| Data extract |
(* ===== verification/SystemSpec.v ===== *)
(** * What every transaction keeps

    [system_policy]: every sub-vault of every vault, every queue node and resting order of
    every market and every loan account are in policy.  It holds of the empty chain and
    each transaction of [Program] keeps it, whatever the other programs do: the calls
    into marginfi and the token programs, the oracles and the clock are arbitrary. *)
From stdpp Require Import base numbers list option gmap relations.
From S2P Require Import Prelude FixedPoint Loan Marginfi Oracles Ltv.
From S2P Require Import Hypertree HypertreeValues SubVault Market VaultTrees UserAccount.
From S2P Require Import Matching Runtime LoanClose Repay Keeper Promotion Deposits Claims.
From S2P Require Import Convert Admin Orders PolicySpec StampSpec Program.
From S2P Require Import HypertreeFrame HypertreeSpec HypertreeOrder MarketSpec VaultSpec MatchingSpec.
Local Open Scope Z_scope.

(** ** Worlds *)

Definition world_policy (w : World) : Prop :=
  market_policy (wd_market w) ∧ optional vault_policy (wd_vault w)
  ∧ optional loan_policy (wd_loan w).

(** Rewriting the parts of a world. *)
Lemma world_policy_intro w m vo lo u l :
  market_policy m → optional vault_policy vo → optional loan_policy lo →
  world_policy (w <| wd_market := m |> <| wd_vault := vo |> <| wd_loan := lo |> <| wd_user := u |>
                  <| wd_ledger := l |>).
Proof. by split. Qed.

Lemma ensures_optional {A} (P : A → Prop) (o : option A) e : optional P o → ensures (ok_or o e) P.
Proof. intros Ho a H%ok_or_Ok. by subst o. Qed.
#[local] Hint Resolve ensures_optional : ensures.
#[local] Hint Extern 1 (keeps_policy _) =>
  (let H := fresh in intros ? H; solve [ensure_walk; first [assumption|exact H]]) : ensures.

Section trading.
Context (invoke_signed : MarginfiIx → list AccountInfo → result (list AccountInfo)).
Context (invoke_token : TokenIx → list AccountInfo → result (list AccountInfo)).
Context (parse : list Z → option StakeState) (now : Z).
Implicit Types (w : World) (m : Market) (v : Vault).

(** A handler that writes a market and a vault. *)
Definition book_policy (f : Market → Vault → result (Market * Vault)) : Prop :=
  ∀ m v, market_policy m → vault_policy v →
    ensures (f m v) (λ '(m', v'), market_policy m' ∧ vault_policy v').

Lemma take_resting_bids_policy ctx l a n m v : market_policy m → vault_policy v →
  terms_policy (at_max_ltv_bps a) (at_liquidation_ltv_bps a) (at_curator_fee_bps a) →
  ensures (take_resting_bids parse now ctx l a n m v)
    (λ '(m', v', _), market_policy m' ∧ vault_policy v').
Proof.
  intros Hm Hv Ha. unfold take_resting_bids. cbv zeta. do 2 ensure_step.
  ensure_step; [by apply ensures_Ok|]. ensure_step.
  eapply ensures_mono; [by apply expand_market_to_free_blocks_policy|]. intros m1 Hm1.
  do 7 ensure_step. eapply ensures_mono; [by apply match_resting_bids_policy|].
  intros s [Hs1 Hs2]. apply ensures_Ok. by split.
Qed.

| Work order |
Would you retype the lines of the data above, from the one holding "Context (parse : list" through its final line, exactly and without adding any other line?

| Problem solution |
Context (parse : list Z → option StakeState) (now : Z).
Implicit Types (w : World) (m : Market) (v : Vault).

(** A handler that writes a market and a vault. *)
Definition book_policy (f : Market → Vault → result (Market * Vault)) : Prop :=
  ∀ m v, market_policy m → vault_policy v →
    ensures (f m v) (λ '(m', v'), market_policy m' ∧ vault_policy v').

Lemma take_resting_bids_policy ctx l a n m v : market_policy m → vault_policy v →
  terms_policy (at_max_ltv_bps a) (at_liquidation_ltv_bps a) (at_curator_fee_bps a) →
  ensures (take_resting_bids parse now ctx l a n m v)
    (λ '(m', v', _), market_policy m' ∧ vault_policy v').
Proof.
  intros Hm Hv Ha. unfold take_resting_bids. cbv zeta. do 2 ensure_step.
  ensure_step; [by apply ensures_Ok|]. ensure_step.
  eapply ensures_mono; [by apply expand_market_to_free_blocks_policy|]. intros m1 Hm1.
  do 7 ensure_step. eapply ensures_mono; [by apply match_resting_bids_policy|].
  intros s [Hs1 Hs2]. apply ensures_Ok. by split.
Qed.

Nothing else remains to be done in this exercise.